Elementary or (C_l-C₆) Alkyl; or R_fIs represented by -----
Not present when a bond between the 5 and 6 positions is present;   Each R_gAnd R_hAre independently hydrogen, (C₁-C₆) Alkyl, (C₃-C₆ ) Cycloalkyl, (C₁-C₆) Alkoxy, (C₁-C₆) Alkanoyl, Ali
Aryl, aryl (C₁-C₆) Alkyl, aryloxy, or aryl (C₁
-C₆) Alkoxy; or R_gAnd R_hWith the nitrogen to which they bind
Together with pyrrolidino, piperidino, morpholino, or thiomorpholino
Yes;   Each R_kAre independently hydrogen, or (C_l-C₆) Alkyl; and   Each R_mIndependently, (C₁-C₆) Alkanoyl, aryl, or ant
(C₁-C₆) Is alkyl;   Each R_sAnd R_tAre independently hydrogen, methyl, nitro, hydroxy, amine
No or halo;   Where R₁, R₂, R₃, R₆, R₇, R₈, Or R_kAny of (C₁-C₆)

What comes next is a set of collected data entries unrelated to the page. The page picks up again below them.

(** The outcome of one result, the payload after it, and the rejection. *)
Definition hook_outcome (stage : Stage) (payload : Value) (id : HookId)
    (result : HookError + HookResult) (elapsed : Z)
    : HookOutcome * Value * option RejectError :=
  match result with
  | inr hr =>
      let outcome status action errors warnings debug := {|
        ho_hook_id := id; ho_status := status; ho_action := action; ho_message := hr_message hr;
        ho_errors := errors; ho_warnings := warnings; ho_debug_messages := debug;
        ho_execution_time := elapsed |} in
      if hr_reject hr then
        if is_rejectable stage then
          (outcome StSuccess ActReject (hr_errors hr) (hr_warnings hr) (hr_debug_messages hr), payload,
           Some {| rej_nbr := hr_nbr_code hr; rej_module := hid_module_code id;
                   rej_hook_impl_code := hid_hook_impl_code id; rej_stage := stage_as_str stage |})
        else
          (outcome StExecutionFailure ActNone
             (hr_errors hr ++ ["module " +:+ hid_module_code id +:+
                " tried to reject at non-rejectable stage " +:+ stage_as_str stage])
             (hr_warnings hr) (hr_debug_messages hr), payload, None)
      else match hr_change_set hr with
      | [] => (outcome StSuccess ActNone (hr_errors hr) (hr_warnings hr) (hr_debug_messages hr),
               payload, None)
      | mutations =>
          let '(payload, warnings, debug, successful) :=
            fold_left mutation_step mutations
              (payload, hr_warnings hr, hr_debug_messages hr, 0%nat) in
          (outcome (if (0 <? successful)%nat then StSuccess else StExecutionFailure) ActUpdate
             (hr_errors hr) warnings debug, payload, None)
      end
  | inl e =>
      let status := match e with
                    | HookTimeout => StTimeout
                    | HookFailure _ => StFailure
                    | HookInternal _ => StExecutionFailure
                    end in
      ({| ho_hook_id := id; ho_status := status; ho_action := ActNone; ho_message := "";
          ho_errors := [hook_error_to_string e]; ho_warnings := []; ho_debug_messages := [];
          ho_execution_time := elapsed |}, payload, None)
  end.
(** One result does what the promise says of it, rejects exactly where it stops,
    and is counted as a success or a timeout at most once. *)
Lemma fold_result_spec hook j payload s : ses_rejected s = false →
  let '(p, s', err) := fold_result ex hook j payload s in
  err = stop_of hook j ∧ (err = None → p = effect_of j payload ∧ ses_rejected s' = false) ∧
  (is_Some err → p = payload) ∧
  (ses_successful_hooks s' + ses_timed_out_hooks s' ≤ S (ses_successful_hooks s + ses_timed_out_hooks s))%nat.
Proof.
  intros Hs. destruct j as [[e|r]| |]; cbn.
  - destruct (is_reject e && crate_is_rejectable (che_stage ex)); destruct e; cbn; rewrite ?orb_false_r;
      split_and!; try done; try lia; naive_solver.
  - unfold crate_apply_result. destruct (apply_all_spec (chr_changeset r) payload) as [Ha _].
    destruct (apply_all (chr_changeset r) payload) as [p errs]. cbn in Ha. subst p.
    destruct (chr_reject r && crate_is_rejectable (che_stage ex));
      repeat case_bool_decide; cbn; rewrite ?Hs; cbn; rewrite ?Hs; cbn;
      split_and!; try done; try lia; naive_solver.
  - rewrite orb_false_r. split_and!; try done; lia.
  - rewrite orb_false_r. split_and!; try done; lia.
Qed.
Lemma fold_results_spec joined : ∀ payload s, ses_rejected s = false →
  let '(p, s', err) := fold_results ex joined payload s in
  (p, err) = group_promise joined payload ∧ (err = None → ses_rejected s' = false) ∧
  (ses_successful_hooks s' + ses_timed_out_hooks s' ≤
   length joined + (ses_successful_hooks s + ses_timed_out_hooks s))%nat.
Proof.
  induction joined as [|[hook j] joined IH]; intros payload s Hs; cbn; [split_and!; done|].
  pose proof (fold_result_spec hook j payload s Hs) as Hf.
  destruct (fold_result ex hook j payload s) as [[p s'] [e|]]; destruct Hf as (<-&Hnone&Hsome&Hcount).
  - rewrite (Hsome ltac:(done)). split_and!; [done|done|lia].
  - destruct (Hnone eq_refl) as [-> Hs']. specialize (IH (effect_of j payload) s' Hs').
    destruct (fold_results ex joined _ s') as [[p' s''] err]. destruct IH as (H1&H2&H3).
    split_and!; [done|done|lia].
Qed.
Lemma execute_plan_spec plan : ∀ payload s, ses_rejected s = false →
  let '(p, s', err) := execute_plan ex plan payload s in
  (p, err) = plan_promise plan payload ∧ ses_rejected s' = bool_decide (is_Some err) ∧
  (ses_successful_hooks s' + ses_timed_out_hooks s' ≤
   plan_len plan + (ses_successful_hooks s + ses_timed_out_hooks s))%nat.
Proof.
  induction plan as [|group plan IH]; intros payload s Hs; cbn.
  { split_and!; done. }
  unfold crate_execute_group. fold (joined_of group payload).
  pose proof (fold_results_spec (joined_of group payload) payload s Hs) as Hf.
  assert (Hlen : length (joined_of group payload) = length (cg_hooks group)) by apply length_fmap.
  destruct (fold_results _ _ _ _) as [[p s'] [e|]]; destruct Hf as (<-&Hrej&Hc); cbn.
  - rewrite orb_true_r. split_and!; [done|done|]. unfold plan_len. cbn. lia.
  - specialize (IH p s' (Hrej eq_refl)). destruct (execute_plan _ _ _ _) as [[p' s''] err].
    destruct IH as (H1&H2&H3). split_and!; [done|done|]. unfold plan_len in *. cbn in *. lia.
Qed.
Lemma group_promise_stop joined payload e : (group_promise joined payload).2 = Some e →
  crate_is_rejectable (che_stage ex) = true ∧ is_reject e = true.
Proof.
  revert payload. induction joined as [|[hook j] joined IH]; intros payload; cbn; [done|].
  destruct (stop_of hook j) as [e'|] eqn:Hs; [|apply IH]. cbn. intros [= ->].
  destruct j as [[e'|r]| |]; cbn in Hs; try done.
  - destruct (is_reject e') eqn:Hr, (crate_is_rejectable _); cbn in Hs; simplify_eq. done.
  - destruct (chr_reject r), (crate_is_rejectable _); cbn in Hs; simplify_eq. done.
Qed.
Lemma plan_promise_stop plan payload e : (plan_promise plan payload).2 = Some e →
  crate_is_rejectable (che_stage ex) = true ∧ is_reject e = true.
Proof.
  revert payload. induction plan as [|group plan IH]; intros payload; cbn; [done|].
  pose proof (group_promise_stop (joined_of group payload) payload) as Hg.
  destruct (group_promise _ payload) as [p [e'|]]; [|apply IH]. cbn in *. intros [= ->]. by apply Hg.
Qed.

Rukiru, (C₃-C₆) Cycloalkyl, or (C₁-C₆) Alkoxy is required
Optionally substituted on the carbon with 1, 2 or 3 substituents, which substituents are:_mHydro
Kishi, halo, NR_nR_p, (C₃-C₆) Cycloalkyl, or (C₁-C₆) Al
Selected from Koxy; where each R_nAnd R_pAre independently hydrogen, (C₁
-C₆) Alkyl, (C₃-C₆) Cycloalkyl, (C₁-C₆) Alkoxy,
Or (C₁-C₆) Alkanoyl; or R_nAnd R_pIt joins
Together with nitrogen, pyrrolidino, piperidino, morpholino, or thiomorpho
Reno;   Where any aryl is optionally hydroxy, halo, nitro, tri
Fluoromethyl, trifluoromethoxy, carboxy, amino, (C₁-C₆)

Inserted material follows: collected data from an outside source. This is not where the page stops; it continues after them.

(* ===== verification/OpenRtb.v ===== *)
(** * OpenRTB 2.x data

    openrtb/src/lib.rs: the request and response objects, every struct with all
    its fields and its derived [Default].  Integers are [Z] (their Rust width is
    in the source), [f64] and [serde_json::Value] are those of [Json].  A field
    [f] of a struct is named with the struct's prefix ([req_imp], [bid_price]);
    [set_...] replaces one field, as an assignment through [&mut] does. *)

From S2P Require Import Prelude Json.

Record Format : Type := {
  fmt_w : option Z;
  fmt_h : option Z;
  fmt_wratio : option Z;
  fmt_hratio : option Z;
  fmt_wmin : option Z;
  fmt_ext : option Value;
}.
Definition default_fmt : Format := {|
  fmt_w := None; fmt_h := None; fmt_wratio := None; fmt_hratio := None; fmt_wmin := None;
  fmt_ext := None |}.

Record Banner : Type := {
  ban_format : option (list Format);
  ban_w : option Z;
  ban_h : option Z;
  ban_wmax : option Z;
  ban_hmax : option Z;
  ban_wmin : option Z;
  ban_hmin : option Z;
  ban_btype : option (list Z);
  ban_battr : option (list Z);
  ban_pos : option Z;
  ban_mimes : option (list string);
  ban_topframe : option Z;
  ban_expdir : option (list Z);
  ban_api : option (list Z);
  ban_id : option string;
  ban_vcm : option Z;
  ban_ext : option Value;
}.
Definition default_ban : Banner := {|
  ban_format := None; ban_w := None; ban_h := None; ban_wmax := None; ban_hmax := None;
  ban_wmin := None; ban_hmin := None; ban_btype := None; ban_battr := None; ban_pos := None;
  ban_mimes := None; ban_topframe := None; ban_expdir := None; ban_api := None;
  ban_id := None; ban_vcm := None; ban_ext := None |}.
Definition set_ban_format (x : option (list Format)) (r : Banner) : Banner := {|
  ban_format := x; ban_w := ban_w r; ban_h := ban_h r; ban_wmax := ban_wmax r;
  ban_hmax := ban_hmax r; ban_wmin := ban_wmin r; ban_hmin := ban_hmin r;
  ban_btype := ban_btype r; ban_battr := ban_battr r; ban_pos := ban_pos r;
  ban_mimes := ban_mimes r; ban_topframe := ban_topframe r; ban_expdir := ban_expdir r;
  ban_api := ban_api r; ban_id := ban_id r; ban_vcm := ban_vcm r; ban_ext := ban_ext r |}.
Definition set_ban_w (x : option Z) (r : Banner) : Banner := {|
  ban_format := ban_format r; ban_w := x; ban_h := ban_h r; ban_wmax := ban_wmax r;
  ban_hmax := ban_hmax r; ban_wmin := ban_wmin r; ban_hmin := ban_hmin r;
  ban_btype := ban_btype r; ban_battr := ban_battr r; ban_pos := ban_pos r;
  ban_mimes := ban_mimes r; ban_topframe := ban_topframe r; ban_expdir := ban_expdir r;
  ban_api := ban_api r; ban_id := ban_id r; ban_vcm := ban_vcm r; ban_ext := ban_ext r |}.
Definition set_ban_h (x : option Z) (r : Banner) : Banner := {|
  ban_format := ban_format r; ban_w := ban_w r; ban_h := x; ban_wmax := ban_wmax r;
  ban_hmax := ban_hmax r; ban_wmin := ban_wmin r; ban_hmin := ban_hmin r;
  ban_btype := ban_btype r; ban_battr := ban_battr r; ban_pos := ban_pos r;
  ban_mimes := ban_mimes r; ban_topframe := ban_topframe r; ban_expdir := ban_expdir r;
  ban_api := ban_api r; ban_id := ban_id r; ban_vcm := ban_vcm r; ban_ext := ban_ext r |}.
Definition set_ban_pos (x : option Z) (r : Banner) : Banner := {|
  ban_format := ban_format r; ban_w := ban_w r; ban_h := ban_h r; ban_wmax := ban_wmax r;
  ban_hmax := ban_hmax r; ban_wmin := ban_wmin r; ban_hmin := ban_hmin r;
  ban_btype := ban_btype r; ban_battr := ban_battr r; ban_pos := x;
  ban_mimes := ban_mimes r; ban_topframe := ban_topframe r; ban_expdir := ban_expdir r;
  ban_api := ban_api r; ban_id := ban_id r; ban_vcm := ban_vcm r; ban_ext := ban_ext r |}.
Definition set_ban_api (x : option (list Z)) (r : Banner) : Banner := {|
  ban_format := ban_format r; ban_w := ban_w r; ban_h := ban_h r; ban_wmax := ban_wmax r;
  ban_hmax := ban_hmax r; ban_wmin := ban_wmin r; ban_hmin := ban_hmin r;
  ban_btype := ban_btype r; ban_battr := ban_battr r; ban_pos := ban_pos r;
  ban_mimes := ban_mimes r; ban_topframe := ban_topframe r; ban_expdir := ban_expdir r;
  ban_api := x; ban_id := ban_id r; ban_vcm := ban_vcm r; ban_ext := ban_ext r |}.
Definition set_ban_ext (x : option Value) (r : Banner) : Banner := {|
  ban_format := ban_format r; ban_w := ban_w r; ban_h := ban_h r; ban_wmax := ban_wmax r;
  ban_hmax := ban_hmax r; ban_wmin := ban_wmin r; ban_hmin := ban_hmin r;
  ban_btype := ban_btype r; ban_battr := ban_battr r; ban_pos := ban_pos r;
  ban_mimes := ban_mimes r; ban_topframe := ban_topframe r; ban_expdir := ban_expdir r;
  ban_api := ban_api r; ban_id := ban_id r; ban_vcm := ban_vcm r; ban_ext := x |}.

Rukiru, (C₃-C₆) Cycloalkyl, and (C₁-C₆) Select from alkoxy
Substituted with 1, 2 or 3 substituents;   However, 2 or less of A to G include nitrogen;   R₁-R₃And R₆-R₈Are not each hydrogen;   However, the compound is 9-hydroxy-2,3,8-trimethoxy-dibenzo [
not c, h] cynoline; and   However, in the compound of formula (I), A is CR₃And B is CR_sAnd E is CR_c
R_dAnd F is CR_tAnd G is CR₆And D is NR_eAn expression that is
Not a compound of (I), An effective amount of the compound, or a pharmaceutically acceptable salt thereof,   Including with a pharmaceutically acceptable diluent or carrier, Pharmaceutical composition. 29. A pharmaceutical composition comprising a compound according to any one of claims 1-27 together with a pharmaceutically acceptable diluent or carrier. 30. A pharmaceutical composition for inhibiting the growth of cancer cells, the compound of any one of claims 1-28 in an amount effective to inhibit the growth of the cancer cells. A pharmaceutical composition comprising. 31. A pharmaceutical composition suitable for contacting a cancer cell in vitro or in vivo, for inhibiting the growth of said cancer cell, comprising the compound of any one of claims 1-28. A pharmaceutical composition comprising an amount effective to inhibit the growth of the cancer cells. 32. A compound according to any one of claims 1-28 for use in medical therapy. 33. The compound of claim 32, wherein the therapy is treating cancer. 34. Use of a compound according to any one of claims 1-28 for the manufacture of a medicament useful in the treatment of cancer. 35. A pharmaceutical composition for producing an antibacterial effect in a mammal in need thereof for treating the antibacterial effect, wherein the compound according to any one of claims 1-28 is used as an anti-bacterial agent. A pharmaceutical composition comprising an amount effective to produce a bacterial effect. 36. A pharmaceutical composition for producing an antibacterial effect in a mammal in need of treatment for the antifungal effect, wherein the compound according to any one of claims 1-28 is used as an anti-bacterial agent. A pharmaceutical composition comprising an amount effective to produce a fungal effect. 37. A method according to any one of claims 1-28, for the manufacture of a medicament useful for producing an antibacterial, antifungal, protozoal, insecticidal or antiviral effect in a mammal. Use of the compound according to the paragraph. 38. Use of a compound according to any one of claims 1-28 for the manufacture of a medicament useful for producing an antifungal effect in a mammal.